## [TASK INSTRUCTIONS]
Only one span of the listing below is wanted: the lines from the one with "Definition neg64 (x : Z) : Z := wrap64 (- x)." through the one with "let j := Z.of_nat j in", reproduced exactly, both ends kept.
------ EXTRACTED RECORDS
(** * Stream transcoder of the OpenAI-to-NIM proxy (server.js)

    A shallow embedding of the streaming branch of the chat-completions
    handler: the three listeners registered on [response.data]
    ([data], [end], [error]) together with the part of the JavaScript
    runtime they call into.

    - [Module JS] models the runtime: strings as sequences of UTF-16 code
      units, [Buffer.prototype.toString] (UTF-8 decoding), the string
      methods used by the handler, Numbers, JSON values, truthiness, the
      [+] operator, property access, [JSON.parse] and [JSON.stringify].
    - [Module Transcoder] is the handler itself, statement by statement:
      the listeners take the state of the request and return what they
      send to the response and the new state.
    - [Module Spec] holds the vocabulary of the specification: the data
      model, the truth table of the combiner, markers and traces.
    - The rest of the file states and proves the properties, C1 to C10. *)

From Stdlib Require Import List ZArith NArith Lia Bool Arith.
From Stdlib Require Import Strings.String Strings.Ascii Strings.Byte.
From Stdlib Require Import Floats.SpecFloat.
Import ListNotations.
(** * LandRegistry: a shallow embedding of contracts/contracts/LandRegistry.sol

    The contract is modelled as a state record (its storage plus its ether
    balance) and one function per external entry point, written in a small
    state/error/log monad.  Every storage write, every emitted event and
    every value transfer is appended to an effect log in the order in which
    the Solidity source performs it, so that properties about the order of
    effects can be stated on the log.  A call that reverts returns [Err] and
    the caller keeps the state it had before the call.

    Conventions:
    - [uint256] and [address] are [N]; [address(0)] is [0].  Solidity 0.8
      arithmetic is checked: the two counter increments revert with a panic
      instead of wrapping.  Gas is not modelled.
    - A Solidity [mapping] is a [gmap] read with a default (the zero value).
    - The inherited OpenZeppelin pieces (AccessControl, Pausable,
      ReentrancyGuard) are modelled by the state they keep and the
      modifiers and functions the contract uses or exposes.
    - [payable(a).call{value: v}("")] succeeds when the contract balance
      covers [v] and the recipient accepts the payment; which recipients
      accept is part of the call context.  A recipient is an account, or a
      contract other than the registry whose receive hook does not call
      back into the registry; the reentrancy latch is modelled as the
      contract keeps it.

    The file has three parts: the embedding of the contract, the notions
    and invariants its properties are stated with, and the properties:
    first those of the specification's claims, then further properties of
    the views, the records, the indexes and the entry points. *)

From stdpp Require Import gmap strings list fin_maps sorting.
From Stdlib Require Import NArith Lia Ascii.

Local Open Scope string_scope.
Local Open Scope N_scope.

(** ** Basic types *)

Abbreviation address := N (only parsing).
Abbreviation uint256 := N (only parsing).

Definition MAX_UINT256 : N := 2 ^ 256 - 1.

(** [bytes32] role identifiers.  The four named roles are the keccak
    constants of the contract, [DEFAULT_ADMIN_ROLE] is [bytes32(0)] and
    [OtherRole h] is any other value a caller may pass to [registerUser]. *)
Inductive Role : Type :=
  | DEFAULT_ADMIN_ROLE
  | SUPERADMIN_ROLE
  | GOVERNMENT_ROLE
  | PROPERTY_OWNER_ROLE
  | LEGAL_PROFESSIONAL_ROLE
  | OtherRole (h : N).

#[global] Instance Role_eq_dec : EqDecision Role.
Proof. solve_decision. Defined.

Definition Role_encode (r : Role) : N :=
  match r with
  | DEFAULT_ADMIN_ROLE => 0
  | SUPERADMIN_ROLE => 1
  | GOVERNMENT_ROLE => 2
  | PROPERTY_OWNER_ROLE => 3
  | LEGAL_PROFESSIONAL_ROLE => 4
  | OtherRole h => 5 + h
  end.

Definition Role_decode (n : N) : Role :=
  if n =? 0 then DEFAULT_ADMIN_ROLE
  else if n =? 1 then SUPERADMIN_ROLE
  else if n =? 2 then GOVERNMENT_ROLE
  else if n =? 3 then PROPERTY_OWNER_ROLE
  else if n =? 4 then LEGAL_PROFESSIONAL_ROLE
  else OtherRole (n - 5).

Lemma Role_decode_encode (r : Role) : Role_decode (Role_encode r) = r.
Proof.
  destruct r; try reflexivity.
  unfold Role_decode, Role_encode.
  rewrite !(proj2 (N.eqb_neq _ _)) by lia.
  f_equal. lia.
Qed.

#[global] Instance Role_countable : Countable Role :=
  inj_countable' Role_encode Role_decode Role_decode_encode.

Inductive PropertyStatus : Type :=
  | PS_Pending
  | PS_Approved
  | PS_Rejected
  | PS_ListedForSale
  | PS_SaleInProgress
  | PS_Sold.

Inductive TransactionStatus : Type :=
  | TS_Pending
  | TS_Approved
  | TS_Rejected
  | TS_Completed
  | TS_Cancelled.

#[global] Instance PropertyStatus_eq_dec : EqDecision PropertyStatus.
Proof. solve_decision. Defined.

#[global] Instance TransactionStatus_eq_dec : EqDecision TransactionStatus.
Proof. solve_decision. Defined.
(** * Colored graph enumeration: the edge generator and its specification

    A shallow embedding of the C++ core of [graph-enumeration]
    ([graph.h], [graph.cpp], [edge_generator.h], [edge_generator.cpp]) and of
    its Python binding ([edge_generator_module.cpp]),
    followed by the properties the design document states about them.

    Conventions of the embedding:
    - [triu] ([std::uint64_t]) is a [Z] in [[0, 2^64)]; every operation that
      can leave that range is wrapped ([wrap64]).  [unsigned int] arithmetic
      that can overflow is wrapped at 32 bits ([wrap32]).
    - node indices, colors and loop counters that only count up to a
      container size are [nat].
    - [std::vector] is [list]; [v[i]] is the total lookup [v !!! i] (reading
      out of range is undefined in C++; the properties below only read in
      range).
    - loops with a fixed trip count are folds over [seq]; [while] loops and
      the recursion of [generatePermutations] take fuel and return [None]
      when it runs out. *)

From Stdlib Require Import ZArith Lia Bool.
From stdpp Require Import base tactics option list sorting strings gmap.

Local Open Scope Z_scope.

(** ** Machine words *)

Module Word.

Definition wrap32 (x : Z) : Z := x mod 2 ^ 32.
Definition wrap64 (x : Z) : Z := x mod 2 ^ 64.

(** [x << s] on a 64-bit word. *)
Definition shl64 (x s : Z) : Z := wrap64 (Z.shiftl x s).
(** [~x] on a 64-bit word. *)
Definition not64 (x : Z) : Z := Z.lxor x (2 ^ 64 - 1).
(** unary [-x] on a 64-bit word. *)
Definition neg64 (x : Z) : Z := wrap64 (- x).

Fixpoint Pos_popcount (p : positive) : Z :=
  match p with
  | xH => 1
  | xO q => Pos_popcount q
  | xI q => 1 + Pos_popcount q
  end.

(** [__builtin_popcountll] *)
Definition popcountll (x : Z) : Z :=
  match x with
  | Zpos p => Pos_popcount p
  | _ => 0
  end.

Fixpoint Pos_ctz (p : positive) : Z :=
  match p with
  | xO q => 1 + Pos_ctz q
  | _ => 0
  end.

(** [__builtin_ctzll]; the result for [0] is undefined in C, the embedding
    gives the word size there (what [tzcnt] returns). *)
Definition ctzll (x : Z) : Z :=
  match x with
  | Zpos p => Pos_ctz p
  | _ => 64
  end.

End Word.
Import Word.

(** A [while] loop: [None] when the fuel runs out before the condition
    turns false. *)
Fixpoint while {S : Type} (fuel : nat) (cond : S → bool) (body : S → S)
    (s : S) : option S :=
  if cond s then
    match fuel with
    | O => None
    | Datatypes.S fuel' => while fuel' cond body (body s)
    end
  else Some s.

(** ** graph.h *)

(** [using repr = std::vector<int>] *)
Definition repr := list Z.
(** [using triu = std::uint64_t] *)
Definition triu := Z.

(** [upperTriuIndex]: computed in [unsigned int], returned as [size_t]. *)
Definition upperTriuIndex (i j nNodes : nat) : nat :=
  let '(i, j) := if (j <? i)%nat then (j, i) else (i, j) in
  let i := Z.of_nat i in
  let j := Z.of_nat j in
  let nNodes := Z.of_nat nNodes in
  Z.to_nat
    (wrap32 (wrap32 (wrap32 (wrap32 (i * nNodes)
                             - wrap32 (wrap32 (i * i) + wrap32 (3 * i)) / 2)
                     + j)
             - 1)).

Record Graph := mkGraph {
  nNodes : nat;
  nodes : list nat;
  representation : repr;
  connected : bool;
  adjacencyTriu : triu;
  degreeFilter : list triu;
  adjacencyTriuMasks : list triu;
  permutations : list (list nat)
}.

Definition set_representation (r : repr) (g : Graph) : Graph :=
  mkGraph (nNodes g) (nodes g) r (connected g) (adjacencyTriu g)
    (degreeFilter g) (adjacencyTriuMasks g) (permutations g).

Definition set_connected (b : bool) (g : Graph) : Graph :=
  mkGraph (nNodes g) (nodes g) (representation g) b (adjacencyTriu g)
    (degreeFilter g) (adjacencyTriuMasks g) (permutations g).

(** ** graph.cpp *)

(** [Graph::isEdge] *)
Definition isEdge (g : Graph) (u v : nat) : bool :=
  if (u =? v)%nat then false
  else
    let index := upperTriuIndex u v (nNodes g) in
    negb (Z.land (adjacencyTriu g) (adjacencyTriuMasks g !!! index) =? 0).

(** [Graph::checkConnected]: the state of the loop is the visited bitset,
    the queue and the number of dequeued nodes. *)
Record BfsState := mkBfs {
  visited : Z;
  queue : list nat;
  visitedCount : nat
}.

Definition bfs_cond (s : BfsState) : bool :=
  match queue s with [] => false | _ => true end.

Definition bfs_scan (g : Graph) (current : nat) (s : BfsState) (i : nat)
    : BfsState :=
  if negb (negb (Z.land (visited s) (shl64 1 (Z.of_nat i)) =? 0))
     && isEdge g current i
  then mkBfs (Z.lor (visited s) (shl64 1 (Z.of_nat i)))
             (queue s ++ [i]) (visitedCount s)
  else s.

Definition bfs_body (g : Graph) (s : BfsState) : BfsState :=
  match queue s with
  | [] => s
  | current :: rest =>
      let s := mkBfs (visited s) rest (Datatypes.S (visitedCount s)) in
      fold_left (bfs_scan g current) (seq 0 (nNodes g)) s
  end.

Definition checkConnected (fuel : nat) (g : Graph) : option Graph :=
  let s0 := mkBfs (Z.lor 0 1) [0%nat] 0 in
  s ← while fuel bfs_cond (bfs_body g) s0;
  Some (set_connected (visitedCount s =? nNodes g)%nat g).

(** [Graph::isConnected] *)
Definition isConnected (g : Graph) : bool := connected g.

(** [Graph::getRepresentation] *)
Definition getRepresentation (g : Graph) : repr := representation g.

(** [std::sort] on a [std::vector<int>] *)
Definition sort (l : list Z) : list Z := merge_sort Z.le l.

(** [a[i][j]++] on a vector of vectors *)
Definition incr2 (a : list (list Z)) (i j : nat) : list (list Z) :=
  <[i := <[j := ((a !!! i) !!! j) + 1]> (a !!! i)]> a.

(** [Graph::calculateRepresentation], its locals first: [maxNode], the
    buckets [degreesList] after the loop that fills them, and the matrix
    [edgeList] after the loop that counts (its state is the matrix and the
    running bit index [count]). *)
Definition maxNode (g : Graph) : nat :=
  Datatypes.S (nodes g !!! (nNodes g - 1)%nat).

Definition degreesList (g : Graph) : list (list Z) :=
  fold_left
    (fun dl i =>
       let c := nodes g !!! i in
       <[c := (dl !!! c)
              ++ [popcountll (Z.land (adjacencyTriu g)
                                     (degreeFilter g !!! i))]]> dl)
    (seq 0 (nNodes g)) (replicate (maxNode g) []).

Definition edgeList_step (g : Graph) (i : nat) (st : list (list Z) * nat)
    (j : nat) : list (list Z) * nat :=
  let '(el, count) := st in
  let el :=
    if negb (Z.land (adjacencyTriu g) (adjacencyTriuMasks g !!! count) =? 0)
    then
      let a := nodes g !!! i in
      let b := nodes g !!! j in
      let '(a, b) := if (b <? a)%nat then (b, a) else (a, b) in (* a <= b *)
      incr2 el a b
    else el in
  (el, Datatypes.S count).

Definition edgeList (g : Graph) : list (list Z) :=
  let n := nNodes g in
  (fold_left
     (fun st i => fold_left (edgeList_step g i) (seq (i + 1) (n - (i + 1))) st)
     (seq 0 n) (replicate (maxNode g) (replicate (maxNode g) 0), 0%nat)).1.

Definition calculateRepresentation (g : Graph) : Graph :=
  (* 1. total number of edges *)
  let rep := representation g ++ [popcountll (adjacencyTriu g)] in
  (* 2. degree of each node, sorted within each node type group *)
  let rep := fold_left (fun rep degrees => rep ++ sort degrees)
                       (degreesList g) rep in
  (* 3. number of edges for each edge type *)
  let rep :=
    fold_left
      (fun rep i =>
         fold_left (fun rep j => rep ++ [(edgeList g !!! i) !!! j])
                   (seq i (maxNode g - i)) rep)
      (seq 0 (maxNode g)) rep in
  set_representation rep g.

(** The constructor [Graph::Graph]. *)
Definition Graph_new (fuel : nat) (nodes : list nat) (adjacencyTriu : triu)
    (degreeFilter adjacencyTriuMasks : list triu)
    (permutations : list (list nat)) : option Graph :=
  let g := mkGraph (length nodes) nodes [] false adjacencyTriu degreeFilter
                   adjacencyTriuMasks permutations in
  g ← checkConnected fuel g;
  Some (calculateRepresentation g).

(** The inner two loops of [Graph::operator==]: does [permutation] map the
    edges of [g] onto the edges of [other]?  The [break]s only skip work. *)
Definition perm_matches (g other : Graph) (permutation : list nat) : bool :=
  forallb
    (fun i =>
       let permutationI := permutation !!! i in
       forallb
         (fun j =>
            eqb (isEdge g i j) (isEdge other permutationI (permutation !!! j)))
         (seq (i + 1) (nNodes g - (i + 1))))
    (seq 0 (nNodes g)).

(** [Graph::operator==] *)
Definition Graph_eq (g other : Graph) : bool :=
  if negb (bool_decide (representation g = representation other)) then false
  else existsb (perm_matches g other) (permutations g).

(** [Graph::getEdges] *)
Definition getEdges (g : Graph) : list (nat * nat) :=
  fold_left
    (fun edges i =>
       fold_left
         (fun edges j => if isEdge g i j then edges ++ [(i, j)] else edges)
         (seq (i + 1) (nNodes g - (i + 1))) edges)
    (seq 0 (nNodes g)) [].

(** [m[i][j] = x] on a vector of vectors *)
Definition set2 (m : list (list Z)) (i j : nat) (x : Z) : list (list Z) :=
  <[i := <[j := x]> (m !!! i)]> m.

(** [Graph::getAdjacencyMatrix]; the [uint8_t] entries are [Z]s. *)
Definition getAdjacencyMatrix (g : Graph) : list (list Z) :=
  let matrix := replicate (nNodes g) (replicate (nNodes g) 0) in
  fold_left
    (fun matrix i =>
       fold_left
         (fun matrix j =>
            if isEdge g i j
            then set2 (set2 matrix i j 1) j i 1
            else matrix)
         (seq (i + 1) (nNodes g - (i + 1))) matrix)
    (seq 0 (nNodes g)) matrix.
------------
## [TASK RESPONSE]
Definition neg64 (x : Z) : Z := wrap64 (- x).

Fixpoint Pos_popcount (p : positive) : Z :=
  match p with
  | xH => 1
  | xO q => Pos_popcount q
  | xI q => 1 + Pos_popcount q
  end.

(** [__builtin_popcountll] *)
Definition popcountll (x : Z) : Z :=
  match x with
  | Zpos p => Pos_popcount p
  | _ => 0
  end.

Fixpoint Pos_ctz (p : positive) : Z :=
  match p with
  | xO q => 1 + Pos_ctz q
  | _ => 0
  end.

(** [__builtin_ctzll]; the result for [0] is undefined in C, the embedding
    gives the word size there (what [tzcnt] returns). *)
Definition ctzll (x : Z) : Z :=
  match x with
  | Zpos p => Pos_ctz p
  | _ => 64
  end.

End Word.
Import Word.

(** A [while] loop: [None] when the fuel runs out before the condition
    turns false. *)
Fixpoint while {S : Type} (fuel : nat) (cond : S → bool) (body : S → S)
    (s : S) : option S :=
  if cond s then
    match fuel with
    | O => None
    | Datatypes.S fuel' => while fuel' cond body (body s)
    end
  else Some s.

(** ** graph.h *)

(** [using repr = std::vector<int>] *)
Definition repr := list Z.
(** [using triu = std::uint64_t] *)
Definition triu := Z.

(** [upperTriuIndex]: computed in [unsigned int], returned as [size_t]. *)
Definition upperTriuIndex (i j nNodes : nat) : nat :=
  let '(i, j) := if (j <? i)%nat then (j, i) else (i, j) in
  let i := Z.of_nat i in
  let j := Z.of_nat j in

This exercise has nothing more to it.